Start of Block

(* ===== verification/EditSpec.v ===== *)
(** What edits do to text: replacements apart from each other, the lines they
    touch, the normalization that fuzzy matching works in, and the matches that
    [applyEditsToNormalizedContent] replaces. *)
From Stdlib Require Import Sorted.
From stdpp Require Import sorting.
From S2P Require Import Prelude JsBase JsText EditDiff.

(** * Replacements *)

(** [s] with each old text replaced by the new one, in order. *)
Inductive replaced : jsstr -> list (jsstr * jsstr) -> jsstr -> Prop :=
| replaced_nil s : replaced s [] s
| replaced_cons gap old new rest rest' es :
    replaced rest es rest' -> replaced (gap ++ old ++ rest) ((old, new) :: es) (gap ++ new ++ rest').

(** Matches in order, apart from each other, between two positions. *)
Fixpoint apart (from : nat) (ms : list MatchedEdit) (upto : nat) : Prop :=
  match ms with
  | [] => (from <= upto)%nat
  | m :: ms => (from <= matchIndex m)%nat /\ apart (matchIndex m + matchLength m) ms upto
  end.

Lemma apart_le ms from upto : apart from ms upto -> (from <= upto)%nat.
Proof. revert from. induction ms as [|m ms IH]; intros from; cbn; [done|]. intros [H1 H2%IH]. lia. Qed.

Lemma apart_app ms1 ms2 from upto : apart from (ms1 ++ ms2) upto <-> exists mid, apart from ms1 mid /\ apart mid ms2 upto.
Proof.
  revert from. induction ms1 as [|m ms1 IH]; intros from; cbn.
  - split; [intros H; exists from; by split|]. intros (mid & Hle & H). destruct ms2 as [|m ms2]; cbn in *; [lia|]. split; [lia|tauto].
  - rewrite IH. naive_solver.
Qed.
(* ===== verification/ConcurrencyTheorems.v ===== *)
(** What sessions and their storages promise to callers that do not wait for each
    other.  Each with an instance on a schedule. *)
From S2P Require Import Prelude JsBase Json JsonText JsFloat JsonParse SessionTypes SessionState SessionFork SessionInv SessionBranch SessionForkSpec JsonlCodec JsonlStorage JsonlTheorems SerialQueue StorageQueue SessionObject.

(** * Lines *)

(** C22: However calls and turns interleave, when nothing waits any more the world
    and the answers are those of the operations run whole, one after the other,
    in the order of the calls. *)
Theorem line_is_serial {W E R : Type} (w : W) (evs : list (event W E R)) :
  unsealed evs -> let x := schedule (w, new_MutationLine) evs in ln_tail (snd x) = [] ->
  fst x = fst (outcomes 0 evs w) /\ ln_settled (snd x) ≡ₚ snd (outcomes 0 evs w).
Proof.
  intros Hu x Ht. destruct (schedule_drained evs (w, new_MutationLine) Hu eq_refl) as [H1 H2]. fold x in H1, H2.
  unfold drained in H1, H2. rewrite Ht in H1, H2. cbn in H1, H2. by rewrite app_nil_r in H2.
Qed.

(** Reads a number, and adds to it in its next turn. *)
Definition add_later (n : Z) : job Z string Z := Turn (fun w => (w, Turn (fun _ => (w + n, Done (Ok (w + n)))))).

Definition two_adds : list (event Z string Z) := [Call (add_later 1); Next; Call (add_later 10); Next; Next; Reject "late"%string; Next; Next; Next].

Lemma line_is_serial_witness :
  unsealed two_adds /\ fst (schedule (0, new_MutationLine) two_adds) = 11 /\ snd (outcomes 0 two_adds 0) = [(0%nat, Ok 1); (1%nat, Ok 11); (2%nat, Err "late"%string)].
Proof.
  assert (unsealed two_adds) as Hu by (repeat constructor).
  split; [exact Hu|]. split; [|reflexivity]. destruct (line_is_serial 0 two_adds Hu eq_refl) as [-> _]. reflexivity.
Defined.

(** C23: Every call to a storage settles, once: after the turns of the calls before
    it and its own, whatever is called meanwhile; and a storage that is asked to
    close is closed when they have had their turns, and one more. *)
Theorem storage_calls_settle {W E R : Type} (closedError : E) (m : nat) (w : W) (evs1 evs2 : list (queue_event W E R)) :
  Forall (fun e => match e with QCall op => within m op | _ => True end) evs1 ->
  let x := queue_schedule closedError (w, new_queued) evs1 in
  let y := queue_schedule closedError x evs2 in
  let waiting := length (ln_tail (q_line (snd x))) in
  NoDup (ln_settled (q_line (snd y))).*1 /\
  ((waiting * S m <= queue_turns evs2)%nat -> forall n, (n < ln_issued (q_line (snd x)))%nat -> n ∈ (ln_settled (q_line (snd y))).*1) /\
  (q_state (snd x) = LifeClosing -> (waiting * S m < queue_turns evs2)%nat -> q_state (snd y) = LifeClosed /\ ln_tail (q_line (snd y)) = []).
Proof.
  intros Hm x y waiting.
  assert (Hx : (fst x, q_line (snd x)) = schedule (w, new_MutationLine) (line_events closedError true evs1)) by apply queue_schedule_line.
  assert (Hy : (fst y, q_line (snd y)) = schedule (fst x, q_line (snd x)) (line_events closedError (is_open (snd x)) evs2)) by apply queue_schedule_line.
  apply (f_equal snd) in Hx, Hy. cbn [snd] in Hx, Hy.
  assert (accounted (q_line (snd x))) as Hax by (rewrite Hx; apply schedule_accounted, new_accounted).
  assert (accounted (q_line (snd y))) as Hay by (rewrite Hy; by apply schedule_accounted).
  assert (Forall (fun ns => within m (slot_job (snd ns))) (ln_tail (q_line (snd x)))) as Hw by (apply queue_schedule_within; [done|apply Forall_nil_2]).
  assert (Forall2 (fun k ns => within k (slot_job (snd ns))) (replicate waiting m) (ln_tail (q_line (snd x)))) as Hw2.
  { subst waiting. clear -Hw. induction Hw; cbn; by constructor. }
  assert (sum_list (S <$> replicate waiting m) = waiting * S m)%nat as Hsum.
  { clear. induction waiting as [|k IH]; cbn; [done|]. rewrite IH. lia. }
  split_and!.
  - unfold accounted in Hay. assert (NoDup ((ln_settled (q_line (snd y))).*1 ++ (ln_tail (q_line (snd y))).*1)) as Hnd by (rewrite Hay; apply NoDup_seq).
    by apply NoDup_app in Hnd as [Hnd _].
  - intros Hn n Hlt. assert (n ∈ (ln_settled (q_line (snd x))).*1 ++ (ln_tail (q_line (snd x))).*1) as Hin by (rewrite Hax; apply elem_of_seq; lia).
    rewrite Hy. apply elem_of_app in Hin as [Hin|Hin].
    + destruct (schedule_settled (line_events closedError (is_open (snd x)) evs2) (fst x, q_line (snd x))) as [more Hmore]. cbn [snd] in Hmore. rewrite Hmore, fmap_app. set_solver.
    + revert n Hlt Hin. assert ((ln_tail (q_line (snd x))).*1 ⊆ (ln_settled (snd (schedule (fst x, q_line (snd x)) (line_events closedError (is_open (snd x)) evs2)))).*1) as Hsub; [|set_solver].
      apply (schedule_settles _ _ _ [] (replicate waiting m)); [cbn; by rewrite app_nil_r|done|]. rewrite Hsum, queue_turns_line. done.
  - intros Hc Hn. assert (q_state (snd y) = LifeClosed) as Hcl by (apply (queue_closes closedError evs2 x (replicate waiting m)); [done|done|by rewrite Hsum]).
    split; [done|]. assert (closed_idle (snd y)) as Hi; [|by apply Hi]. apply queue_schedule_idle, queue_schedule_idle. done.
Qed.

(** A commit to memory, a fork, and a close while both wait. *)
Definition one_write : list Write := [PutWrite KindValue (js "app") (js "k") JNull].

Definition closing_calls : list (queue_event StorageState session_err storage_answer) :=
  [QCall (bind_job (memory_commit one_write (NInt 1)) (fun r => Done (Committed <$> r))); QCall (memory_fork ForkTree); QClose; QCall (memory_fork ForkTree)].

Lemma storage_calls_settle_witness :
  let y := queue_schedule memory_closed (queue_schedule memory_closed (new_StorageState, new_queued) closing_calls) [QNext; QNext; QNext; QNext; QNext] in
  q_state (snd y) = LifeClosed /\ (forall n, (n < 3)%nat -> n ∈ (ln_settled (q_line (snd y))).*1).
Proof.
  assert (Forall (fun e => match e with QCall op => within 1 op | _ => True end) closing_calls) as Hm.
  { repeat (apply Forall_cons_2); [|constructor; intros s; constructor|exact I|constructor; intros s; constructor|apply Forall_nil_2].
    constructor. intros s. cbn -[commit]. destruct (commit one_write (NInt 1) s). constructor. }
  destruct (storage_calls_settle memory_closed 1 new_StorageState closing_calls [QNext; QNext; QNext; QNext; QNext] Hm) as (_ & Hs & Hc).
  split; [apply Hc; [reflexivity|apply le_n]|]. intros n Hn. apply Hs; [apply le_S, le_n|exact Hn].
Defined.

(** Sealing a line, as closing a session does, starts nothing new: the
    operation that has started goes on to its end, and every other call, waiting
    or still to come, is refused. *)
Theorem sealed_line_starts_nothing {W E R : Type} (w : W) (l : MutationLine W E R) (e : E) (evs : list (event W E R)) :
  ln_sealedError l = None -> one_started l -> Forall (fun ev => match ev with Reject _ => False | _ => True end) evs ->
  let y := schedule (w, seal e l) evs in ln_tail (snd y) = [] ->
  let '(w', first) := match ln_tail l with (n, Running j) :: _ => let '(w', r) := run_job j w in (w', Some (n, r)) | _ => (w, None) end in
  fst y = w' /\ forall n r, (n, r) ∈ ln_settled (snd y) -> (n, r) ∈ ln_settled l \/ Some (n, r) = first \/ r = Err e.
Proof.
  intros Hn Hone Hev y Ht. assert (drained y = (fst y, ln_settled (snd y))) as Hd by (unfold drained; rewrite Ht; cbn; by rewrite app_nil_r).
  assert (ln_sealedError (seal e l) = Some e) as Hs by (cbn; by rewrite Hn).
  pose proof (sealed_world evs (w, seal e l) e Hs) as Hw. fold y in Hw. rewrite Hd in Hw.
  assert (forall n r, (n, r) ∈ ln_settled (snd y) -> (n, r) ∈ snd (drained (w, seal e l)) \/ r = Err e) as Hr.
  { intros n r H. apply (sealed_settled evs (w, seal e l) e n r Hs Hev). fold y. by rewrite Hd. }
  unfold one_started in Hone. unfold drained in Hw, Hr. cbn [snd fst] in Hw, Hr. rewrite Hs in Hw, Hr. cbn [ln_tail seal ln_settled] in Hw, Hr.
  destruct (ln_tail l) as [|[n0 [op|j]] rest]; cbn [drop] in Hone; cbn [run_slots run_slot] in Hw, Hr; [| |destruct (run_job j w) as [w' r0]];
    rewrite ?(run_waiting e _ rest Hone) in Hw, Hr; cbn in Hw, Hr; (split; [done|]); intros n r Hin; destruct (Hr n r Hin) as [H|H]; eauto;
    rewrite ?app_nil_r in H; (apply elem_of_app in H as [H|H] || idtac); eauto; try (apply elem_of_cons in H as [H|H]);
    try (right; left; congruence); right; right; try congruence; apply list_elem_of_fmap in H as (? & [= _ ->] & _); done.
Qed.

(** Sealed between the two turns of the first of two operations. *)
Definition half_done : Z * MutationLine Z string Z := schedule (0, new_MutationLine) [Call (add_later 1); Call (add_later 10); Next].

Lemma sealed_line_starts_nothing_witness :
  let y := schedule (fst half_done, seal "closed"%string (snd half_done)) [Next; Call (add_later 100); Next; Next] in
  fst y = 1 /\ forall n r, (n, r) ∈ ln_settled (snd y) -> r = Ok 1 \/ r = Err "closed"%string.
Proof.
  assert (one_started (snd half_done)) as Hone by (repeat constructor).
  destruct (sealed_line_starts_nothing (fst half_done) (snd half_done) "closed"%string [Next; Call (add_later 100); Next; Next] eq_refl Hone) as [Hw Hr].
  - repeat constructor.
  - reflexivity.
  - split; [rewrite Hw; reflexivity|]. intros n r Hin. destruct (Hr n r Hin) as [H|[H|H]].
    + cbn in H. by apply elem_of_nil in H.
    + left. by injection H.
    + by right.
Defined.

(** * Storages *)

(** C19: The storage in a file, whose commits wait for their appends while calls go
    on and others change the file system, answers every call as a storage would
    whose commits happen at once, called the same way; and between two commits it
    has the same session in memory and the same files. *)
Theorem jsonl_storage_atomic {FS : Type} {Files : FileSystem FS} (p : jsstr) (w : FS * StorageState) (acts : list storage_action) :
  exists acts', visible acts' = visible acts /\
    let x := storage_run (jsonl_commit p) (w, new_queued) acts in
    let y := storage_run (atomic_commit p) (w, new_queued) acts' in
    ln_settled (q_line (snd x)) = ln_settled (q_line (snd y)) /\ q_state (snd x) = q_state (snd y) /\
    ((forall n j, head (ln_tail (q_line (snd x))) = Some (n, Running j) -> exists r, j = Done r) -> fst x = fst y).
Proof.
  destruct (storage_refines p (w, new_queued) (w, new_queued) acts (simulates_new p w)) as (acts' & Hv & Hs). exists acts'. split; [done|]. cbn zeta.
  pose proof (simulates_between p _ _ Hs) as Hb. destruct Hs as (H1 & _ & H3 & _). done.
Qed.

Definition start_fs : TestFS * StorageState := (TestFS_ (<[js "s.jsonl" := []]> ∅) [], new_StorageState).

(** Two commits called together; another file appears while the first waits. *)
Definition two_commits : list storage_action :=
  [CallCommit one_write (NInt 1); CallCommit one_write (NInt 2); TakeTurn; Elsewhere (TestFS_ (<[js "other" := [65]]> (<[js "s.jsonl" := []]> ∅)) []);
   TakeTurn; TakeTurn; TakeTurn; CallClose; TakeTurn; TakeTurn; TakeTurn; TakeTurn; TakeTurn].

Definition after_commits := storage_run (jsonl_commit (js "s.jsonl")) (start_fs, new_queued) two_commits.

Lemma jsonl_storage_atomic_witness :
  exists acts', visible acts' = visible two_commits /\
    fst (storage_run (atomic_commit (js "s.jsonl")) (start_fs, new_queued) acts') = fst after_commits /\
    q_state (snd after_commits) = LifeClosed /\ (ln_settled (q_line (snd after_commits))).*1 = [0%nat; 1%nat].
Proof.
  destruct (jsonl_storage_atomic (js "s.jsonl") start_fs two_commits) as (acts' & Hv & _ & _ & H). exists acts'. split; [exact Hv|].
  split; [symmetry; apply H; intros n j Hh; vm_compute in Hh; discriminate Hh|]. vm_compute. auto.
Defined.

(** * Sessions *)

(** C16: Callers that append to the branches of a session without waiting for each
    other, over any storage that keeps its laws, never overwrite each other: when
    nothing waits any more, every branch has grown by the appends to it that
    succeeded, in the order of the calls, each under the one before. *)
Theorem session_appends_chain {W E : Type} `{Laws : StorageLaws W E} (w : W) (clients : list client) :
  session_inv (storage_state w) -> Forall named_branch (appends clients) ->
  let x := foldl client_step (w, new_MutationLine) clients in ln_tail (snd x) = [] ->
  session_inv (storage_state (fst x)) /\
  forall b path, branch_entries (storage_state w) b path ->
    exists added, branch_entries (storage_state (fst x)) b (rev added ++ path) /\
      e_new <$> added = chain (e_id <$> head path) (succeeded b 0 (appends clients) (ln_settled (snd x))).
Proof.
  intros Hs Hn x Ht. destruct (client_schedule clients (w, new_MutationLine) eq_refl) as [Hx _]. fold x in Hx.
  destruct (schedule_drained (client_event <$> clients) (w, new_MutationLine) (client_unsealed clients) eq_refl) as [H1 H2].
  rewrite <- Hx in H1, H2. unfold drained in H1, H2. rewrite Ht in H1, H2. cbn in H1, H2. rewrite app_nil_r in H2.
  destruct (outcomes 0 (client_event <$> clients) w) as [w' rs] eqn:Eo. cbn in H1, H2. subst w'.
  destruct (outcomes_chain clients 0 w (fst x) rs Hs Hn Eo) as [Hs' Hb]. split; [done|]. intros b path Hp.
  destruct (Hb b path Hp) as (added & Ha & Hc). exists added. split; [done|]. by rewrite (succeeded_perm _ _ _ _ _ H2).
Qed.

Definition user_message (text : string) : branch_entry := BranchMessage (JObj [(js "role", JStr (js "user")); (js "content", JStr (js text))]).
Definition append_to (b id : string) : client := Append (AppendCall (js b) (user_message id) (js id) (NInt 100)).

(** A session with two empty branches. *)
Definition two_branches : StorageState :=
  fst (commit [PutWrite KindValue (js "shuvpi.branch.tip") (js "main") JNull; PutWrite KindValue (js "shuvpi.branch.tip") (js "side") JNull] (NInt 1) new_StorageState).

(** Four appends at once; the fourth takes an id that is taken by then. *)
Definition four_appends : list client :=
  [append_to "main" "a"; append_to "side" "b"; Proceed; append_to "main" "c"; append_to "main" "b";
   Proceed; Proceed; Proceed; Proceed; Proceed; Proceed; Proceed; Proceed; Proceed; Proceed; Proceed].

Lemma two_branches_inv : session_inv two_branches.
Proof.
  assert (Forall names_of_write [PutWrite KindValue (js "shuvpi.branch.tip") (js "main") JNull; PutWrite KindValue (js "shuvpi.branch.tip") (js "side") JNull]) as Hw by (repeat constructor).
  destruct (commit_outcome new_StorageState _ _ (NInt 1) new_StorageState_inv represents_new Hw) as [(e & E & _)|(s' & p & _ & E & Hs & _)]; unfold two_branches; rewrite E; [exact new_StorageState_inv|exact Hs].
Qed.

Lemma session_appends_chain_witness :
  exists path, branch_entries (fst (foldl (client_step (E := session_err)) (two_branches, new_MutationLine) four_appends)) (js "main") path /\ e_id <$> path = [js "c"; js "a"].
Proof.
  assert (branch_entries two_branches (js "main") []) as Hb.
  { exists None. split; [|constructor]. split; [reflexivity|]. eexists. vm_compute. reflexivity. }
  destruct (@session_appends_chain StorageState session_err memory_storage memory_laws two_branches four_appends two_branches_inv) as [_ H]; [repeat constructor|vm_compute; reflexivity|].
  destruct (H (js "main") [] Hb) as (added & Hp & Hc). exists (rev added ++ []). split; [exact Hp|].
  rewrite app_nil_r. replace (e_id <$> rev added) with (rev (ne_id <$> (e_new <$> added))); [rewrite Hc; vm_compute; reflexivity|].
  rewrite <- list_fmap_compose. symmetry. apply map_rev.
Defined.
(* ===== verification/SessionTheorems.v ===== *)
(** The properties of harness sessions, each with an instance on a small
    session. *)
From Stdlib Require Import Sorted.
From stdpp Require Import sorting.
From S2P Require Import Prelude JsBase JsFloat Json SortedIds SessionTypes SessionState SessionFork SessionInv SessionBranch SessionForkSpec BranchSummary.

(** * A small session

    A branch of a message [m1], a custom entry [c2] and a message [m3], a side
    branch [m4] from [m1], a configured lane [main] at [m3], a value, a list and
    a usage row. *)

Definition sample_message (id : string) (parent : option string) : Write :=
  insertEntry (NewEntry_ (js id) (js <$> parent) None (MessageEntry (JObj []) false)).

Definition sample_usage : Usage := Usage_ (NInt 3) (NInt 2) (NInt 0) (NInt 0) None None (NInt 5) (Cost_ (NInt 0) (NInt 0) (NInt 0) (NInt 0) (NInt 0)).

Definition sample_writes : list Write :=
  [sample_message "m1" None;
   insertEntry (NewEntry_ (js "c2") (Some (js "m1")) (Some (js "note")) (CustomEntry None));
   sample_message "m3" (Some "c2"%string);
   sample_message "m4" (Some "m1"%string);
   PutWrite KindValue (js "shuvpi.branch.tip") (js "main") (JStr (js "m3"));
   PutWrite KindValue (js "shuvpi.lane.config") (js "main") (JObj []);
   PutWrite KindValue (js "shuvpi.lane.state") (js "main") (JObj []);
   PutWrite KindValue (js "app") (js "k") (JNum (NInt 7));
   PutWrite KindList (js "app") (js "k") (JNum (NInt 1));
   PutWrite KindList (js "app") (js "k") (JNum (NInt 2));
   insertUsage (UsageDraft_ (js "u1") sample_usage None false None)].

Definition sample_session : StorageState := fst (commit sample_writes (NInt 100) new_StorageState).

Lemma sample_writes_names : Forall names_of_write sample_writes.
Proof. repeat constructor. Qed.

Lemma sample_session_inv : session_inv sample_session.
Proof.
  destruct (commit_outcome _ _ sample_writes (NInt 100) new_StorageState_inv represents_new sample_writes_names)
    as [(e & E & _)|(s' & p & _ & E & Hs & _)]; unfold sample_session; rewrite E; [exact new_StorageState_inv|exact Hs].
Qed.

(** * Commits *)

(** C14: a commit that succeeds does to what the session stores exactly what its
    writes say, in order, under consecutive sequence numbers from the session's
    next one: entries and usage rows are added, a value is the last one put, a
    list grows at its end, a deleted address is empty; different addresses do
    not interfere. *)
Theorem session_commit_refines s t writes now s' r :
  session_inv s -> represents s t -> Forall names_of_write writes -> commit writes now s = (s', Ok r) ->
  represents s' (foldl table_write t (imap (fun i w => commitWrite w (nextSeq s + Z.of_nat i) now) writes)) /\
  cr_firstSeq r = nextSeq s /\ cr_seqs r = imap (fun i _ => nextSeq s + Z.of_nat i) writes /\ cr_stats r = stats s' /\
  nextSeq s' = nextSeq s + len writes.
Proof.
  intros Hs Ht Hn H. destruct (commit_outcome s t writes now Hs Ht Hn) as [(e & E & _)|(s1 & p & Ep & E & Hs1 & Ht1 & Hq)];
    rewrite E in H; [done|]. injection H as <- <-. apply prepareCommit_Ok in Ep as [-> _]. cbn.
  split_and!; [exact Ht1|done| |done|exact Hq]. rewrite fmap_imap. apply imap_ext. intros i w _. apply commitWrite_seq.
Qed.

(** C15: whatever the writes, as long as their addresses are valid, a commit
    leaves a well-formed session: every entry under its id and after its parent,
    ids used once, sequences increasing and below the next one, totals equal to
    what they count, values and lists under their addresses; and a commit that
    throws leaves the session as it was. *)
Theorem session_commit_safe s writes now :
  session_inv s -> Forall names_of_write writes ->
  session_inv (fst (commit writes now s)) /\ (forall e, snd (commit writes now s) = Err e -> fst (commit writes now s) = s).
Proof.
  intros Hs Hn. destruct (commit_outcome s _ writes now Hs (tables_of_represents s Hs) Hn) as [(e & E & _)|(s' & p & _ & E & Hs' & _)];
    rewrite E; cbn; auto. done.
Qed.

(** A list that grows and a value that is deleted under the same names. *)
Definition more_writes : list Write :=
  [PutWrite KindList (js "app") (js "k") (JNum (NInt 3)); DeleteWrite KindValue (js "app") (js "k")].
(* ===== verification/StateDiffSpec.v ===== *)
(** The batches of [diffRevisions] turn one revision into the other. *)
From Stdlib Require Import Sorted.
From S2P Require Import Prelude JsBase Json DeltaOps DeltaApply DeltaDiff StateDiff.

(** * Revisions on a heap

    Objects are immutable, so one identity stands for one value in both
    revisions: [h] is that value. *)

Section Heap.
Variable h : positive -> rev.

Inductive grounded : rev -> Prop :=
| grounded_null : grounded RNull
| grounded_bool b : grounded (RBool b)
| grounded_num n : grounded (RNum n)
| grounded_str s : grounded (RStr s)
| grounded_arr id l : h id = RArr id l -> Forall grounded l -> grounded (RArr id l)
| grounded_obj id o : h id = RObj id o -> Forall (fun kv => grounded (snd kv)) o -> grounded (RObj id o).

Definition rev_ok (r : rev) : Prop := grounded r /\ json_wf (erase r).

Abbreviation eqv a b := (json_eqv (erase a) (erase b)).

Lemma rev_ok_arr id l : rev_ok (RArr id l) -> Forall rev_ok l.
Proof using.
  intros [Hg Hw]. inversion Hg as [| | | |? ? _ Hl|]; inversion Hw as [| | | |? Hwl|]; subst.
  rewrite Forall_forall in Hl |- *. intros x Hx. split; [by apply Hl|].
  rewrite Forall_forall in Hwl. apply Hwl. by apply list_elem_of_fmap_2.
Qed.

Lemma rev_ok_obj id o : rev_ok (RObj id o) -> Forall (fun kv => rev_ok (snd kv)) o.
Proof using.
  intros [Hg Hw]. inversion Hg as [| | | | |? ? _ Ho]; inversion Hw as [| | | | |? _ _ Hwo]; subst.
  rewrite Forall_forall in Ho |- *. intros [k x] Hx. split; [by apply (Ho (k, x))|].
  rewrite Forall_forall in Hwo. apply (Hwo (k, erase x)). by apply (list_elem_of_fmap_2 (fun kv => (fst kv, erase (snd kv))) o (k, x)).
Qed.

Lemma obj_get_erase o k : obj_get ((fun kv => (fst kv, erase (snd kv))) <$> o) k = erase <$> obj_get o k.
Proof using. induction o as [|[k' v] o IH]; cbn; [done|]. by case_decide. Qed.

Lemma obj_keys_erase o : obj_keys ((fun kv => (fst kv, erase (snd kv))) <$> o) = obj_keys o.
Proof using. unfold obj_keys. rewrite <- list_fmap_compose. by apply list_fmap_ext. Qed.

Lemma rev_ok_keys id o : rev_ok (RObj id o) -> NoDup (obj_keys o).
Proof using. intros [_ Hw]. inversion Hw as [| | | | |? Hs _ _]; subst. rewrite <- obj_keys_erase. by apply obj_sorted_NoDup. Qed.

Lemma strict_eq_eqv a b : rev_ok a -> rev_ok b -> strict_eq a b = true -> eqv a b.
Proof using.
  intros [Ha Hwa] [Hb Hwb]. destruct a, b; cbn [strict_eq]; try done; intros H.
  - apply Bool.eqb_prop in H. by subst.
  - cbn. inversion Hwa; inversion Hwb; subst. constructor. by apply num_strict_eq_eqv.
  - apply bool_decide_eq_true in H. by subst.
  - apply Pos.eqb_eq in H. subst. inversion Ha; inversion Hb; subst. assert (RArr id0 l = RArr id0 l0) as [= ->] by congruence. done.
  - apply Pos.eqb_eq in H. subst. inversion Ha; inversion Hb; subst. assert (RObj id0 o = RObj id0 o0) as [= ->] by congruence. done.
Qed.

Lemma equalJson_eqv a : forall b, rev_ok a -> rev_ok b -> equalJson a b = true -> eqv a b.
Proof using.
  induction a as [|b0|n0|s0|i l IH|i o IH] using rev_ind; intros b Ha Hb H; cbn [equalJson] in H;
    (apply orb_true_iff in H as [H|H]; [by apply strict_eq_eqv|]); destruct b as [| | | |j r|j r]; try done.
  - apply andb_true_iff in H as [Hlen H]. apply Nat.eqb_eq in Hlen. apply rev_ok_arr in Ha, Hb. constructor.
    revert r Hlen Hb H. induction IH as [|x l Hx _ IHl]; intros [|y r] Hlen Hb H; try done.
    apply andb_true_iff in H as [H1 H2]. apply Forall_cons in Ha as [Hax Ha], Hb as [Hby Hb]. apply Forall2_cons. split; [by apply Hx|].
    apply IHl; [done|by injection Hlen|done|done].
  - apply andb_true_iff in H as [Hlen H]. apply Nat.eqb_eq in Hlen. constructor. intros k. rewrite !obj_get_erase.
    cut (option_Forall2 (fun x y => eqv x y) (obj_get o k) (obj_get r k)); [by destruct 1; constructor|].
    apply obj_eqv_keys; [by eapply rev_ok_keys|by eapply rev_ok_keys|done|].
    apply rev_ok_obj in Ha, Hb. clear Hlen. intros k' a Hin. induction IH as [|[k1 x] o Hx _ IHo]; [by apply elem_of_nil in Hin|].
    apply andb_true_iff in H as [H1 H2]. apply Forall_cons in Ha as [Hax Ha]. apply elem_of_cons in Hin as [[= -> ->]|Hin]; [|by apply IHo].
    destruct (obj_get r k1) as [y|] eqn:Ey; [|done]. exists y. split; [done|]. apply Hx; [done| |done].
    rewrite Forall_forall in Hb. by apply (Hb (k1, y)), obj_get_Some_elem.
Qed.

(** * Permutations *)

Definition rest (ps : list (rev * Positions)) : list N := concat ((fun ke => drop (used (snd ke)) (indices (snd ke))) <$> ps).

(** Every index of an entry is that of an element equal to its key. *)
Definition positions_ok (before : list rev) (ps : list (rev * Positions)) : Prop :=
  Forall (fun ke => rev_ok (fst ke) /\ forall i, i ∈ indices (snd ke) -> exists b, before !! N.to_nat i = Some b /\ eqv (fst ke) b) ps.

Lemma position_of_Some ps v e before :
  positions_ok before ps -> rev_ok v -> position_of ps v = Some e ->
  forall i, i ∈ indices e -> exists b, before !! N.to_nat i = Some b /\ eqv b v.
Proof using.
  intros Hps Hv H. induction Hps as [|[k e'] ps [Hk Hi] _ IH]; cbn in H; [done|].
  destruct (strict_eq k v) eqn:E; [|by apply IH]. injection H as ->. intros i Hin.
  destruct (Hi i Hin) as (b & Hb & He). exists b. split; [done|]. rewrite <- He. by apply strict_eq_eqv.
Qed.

End of Block

Your task —
Nothing from before the line containing "destruct (Hi i" should appear; copy that line and each one after it through the last line of the entries, exactly.

Answer to this problem —
  destruct (Hi i Hin) as (b & Hb & He). exists b. split; [done|]. rewrite <- He. by apply strict_eq_eqv.
Qed.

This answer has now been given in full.